_What you need to do_
Below are entries. Copy exactly the lines running from the line that holds "b ← put16 b 2 (with_field w 7" to the line that holds "change (with_field 0 7", with both ends included.

──────── Records for this exercise

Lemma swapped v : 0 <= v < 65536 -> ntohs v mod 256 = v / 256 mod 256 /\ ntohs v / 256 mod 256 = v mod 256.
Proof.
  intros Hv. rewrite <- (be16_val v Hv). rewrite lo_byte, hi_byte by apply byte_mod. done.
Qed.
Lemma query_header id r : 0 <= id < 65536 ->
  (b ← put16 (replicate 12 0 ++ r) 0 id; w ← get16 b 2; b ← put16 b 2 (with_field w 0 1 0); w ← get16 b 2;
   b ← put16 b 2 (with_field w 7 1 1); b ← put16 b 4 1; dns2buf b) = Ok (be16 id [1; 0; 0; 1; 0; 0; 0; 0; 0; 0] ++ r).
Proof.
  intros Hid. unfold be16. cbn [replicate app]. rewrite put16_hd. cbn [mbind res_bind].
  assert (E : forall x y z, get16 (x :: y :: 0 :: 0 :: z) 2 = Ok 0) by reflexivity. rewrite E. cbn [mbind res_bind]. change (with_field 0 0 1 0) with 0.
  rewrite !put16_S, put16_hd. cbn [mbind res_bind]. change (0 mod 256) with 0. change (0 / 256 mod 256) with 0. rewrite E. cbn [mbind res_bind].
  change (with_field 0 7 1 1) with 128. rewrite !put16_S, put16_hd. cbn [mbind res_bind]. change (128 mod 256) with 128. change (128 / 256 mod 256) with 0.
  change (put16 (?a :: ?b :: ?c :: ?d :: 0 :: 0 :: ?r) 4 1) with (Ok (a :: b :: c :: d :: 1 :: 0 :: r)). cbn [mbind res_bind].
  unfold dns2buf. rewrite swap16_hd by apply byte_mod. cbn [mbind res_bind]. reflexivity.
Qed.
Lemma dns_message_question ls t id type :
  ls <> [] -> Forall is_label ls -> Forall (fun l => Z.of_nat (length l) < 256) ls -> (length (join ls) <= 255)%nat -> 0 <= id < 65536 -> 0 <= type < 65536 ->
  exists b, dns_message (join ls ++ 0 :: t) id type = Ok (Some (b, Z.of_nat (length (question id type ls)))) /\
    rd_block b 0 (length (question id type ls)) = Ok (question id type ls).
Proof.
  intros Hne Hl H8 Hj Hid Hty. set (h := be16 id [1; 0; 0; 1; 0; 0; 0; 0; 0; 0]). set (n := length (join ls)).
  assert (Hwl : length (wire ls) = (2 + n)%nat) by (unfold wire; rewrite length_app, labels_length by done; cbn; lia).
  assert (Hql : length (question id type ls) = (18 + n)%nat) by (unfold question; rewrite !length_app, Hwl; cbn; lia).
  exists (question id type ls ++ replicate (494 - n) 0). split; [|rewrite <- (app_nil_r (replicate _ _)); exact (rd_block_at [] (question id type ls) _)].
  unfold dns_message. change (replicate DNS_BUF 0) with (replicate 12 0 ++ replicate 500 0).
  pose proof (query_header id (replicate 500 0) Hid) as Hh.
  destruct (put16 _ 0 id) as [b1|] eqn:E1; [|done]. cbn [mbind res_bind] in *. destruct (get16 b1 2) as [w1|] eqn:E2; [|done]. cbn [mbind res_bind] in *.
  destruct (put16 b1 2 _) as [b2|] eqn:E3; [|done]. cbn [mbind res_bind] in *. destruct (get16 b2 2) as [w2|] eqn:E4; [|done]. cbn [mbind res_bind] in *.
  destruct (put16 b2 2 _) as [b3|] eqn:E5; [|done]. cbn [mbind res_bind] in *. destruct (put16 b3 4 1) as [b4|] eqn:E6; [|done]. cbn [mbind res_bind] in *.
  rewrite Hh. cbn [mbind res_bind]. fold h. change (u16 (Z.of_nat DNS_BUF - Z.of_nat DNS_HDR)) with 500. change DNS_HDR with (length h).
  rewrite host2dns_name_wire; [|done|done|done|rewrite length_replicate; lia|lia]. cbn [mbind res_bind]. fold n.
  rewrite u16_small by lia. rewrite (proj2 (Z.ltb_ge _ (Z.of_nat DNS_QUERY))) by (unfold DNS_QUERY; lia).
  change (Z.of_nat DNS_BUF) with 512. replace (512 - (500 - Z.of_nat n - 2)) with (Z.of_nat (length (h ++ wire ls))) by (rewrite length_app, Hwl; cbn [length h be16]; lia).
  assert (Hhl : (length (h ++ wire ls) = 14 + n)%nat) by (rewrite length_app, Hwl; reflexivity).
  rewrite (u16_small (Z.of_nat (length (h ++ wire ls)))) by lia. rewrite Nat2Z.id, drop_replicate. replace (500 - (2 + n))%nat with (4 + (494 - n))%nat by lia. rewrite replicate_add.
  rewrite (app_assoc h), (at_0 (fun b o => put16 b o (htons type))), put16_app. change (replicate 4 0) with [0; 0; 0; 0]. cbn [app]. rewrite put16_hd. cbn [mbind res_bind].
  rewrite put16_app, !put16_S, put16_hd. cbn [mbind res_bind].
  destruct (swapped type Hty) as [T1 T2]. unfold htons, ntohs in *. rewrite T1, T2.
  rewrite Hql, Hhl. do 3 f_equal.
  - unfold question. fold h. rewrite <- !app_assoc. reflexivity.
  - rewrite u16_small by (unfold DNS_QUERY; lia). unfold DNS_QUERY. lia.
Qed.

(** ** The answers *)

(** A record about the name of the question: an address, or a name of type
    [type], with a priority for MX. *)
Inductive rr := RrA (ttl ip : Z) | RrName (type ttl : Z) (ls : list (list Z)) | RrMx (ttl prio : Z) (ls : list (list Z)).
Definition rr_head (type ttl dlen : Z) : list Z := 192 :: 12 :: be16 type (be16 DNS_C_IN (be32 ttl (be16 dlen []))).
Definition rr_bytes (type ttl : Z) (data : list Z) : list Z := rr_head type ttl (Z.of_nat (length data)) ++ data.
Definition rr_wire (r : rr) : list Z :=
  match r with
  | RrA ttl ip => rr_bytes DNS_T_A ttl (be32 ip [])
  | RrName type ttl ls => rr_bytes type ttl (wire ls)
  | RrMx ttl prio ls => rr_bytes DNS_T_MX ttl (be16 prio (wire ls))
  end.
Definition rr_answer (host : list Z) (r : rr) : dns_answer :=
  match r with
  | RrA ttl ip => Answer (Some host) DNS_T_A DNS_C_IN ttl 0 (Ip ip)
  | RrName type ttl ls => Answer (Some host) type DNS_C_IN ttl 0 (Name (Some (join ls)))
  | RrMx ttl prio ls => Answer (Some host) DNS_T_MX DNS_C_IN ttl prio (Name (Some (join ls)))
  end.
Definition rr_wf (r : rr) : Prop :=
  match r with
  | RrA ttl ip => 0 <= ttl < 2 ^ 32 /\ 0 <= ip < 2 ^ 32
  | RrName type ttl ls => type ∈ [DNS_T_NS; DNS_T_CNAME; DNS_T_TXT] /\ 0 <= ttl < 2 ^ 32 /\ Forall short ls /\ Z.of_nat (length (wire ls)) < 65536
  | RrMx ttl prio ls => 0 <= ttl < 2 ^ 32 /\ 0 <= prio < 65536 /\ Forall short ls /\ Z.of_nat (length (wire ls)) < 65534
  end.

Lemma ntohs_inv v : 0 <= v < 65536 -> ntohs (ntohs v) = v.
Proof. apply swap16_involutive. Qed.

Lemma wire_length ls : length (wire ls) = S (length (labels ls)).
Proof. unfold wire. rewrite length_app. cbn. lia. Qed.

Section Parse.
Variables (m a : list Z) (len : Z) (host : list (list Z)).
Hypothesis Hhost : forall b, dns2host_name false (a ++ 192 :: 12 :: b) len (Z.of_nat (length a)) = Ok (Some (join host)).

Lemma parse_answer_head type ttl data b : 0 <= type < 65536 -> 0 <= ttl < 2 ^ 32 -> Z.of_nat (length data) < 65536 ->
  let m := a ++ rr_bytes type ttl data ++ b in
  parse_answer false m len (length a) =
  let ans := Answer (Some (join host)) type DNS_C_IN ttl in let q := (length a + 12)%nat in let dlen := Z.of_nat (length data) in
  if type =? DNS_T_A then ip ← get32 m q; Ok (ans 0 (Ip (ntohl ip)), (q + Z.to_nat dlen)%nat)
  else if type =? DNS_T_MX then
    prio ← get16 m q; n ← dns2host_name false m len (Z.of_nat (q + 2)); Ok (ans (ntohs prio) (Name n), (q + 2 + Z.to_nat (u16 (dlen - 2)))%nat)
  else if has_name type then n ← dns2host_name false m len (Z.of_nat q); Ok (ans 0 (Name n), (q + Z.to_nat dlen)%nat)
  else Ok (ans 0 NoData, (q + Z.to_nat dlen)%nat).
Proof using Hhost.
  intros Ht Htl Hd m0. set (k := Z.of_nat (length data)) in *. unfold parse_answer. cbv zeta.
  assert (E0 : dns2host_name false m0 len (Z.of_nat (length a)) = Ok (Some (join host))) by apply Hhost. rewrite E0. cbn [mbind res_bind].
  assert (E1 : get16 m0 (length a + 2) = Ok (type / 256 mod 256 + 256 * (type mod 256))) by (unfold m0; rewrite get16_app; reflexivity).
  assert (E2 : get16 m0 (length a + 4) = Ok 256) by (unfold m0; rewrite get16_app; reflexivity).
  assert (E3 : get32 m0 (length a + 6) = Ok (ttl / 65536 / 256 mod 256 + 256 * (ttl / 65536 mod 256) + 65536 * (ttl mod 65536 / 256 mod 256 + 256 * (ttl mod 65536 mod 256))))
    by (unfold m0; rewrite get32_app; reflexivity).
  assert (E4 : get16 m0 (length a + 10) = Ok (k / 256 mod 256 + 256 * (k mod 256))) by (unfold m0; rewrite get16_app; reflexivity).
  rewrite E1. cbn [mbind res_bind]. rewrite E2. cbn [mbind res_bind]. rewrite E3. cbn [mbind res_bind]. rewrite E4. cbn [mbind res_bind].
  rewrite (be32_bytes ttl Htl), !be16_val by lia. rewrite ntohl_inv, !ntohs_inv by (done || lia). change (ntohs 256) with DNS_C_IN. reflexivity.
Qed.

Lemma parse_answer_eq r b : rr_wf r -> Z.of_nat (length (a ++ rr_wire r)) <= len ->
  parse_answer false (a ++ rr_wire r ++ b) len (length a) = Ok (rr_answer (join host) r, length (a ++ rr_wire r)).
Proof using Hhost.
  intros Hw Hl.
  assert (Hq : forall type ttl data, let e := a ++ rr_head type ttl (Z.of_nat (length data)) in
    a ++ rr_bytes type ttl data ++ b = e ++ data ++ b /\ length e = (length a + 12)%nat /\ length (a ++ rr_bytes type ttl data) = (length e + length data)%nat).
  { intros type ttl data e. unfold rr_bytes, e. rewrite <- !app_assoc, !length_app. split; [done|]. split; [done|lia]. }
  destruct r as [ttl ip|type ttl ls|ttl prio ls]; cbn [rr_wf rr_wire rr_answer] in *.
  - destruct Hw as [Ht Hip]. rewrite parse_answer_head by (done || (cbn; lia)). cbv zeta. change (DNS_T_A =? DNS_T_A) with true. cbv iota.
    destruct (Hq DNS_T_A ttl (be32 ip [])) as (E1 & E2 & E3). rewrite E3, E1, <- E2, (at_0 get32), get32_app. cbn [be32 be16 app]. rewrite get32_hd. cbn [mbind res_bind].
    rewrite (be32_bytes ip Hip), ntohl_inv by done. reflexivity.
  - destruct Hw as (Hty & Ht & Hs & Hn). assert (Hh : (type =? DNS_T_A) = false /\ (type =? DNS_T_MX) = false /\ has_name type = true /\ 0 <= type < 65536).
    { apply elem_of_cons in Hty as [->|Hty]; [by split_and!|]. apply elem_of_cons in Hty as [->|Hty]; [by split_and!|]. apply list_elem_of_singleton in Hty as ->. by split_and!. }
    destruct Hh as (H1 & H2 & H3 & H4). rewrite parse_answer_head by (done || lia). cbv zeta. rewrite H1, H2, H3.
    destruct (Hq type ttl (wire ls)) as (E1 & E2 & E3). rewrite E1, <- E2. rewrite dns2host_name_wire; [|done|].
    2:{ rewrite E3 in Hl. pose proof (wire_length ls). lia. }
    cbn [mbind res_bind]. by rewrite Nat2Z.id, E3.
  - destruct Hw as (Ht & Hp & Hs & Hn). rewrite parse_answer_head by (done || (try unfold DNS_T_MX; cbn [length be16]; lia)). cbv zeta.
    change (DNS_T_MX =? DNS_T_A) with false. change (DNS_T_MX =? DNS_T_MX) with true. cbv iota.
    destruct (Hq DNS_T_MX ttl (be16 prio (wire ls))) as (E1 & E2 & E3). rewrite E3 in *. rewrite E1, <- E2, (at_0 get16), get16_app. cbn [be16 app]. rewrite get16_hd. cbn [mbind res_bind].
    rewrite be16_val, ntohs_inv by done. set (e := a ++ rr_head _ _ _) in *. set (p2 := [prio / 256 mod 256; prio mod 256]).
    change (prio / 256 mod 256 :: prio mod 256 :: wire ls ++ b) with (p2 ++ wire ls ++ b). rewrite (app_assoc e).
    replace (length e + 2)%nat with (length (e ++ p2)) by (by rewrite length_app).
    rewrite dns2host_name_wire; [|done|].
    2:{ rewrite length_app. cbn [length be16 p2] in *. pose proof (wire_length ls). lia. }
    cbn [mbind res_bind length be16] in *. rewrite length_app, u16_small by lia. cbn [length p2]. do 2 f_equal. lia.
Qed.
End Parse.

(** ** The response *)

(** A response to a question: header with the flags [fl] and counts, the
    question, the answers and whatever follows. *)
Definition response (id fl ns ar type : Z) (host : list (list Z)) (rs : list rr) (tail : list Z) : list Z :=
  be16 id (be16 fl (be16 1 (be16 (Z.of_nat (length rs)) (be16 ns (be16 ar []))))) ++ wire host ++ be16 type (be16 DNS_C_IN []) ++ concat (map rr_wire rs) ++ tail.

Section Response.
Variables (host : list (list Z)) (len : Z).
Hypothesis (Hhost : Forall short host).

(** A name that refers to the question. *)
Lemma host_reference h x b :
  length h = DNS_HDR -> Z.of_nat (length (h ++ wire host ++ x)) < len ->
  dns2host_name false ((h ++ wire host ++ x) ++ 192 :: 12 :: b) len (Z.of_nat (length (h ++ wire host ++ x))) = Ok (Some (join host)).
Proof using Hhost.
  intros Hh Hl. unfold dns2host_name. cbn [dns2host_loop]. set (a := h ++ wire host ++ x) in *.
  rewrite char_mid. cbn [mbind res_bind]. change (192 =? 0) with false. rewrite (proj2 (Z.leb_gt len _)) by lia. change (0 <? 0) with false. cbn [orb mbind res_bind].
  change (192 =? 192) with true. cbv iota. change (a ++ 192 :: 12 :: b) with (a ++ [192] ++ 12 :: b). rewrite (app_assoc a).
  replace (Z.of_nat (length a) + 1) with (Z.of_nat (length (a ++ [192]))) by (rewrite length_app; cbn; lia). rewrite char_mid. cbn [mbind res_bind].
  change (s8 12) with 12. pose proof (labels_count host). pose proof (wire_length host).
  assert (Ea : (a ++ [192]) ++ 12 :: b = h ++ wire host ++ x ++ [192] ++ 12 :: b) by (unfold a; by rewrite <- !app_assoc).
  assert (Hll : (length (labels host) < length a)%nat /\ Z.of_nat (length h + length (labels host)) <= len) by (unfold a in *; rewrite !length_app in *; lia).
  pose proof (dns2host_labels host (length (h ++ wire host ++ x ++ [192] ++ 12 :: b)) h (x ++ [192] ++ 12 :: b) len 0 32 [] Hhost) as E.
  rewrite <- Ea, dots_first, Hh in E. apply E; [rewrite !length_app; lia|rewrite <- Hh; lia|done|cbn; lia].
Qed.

────────────────

_Task response_
   b ← put16 b 2 (with_field w 7 1 1); b ← put16 b 4 1; dns2buf b) = Ok (be16 id [1; 0; 0; 1; 0; 0; 0; 0; 0; 0] ++ r).
Proof.
  intros Hid. unfold be16. cbn [replicate app]. rewrite put16_hd. cbn [mbind res_bind].
  assert (E : forall x y z, get16 (x :: y :: 0 :: 0 :: z) 2 = Ok 0) by reflexivity. rewrite E. cbn [mbind res_bind]. change (with_field 0 0 1 0) with 0.
  rewrite !put16_S, put16_hd. cbn [mbind res_bind]. change (0 mod 256) with 0. change (0 / 256 mod 256) with 0. rewrite E. cbn [mbind res_bind].
  change (with_field 0 7 1 1) with 128. rewrite !put16_S, put16_hd. cbn [mbind res_bind]. change (128 mod 256) with 128. change (128 / 256 mod 256) with 0.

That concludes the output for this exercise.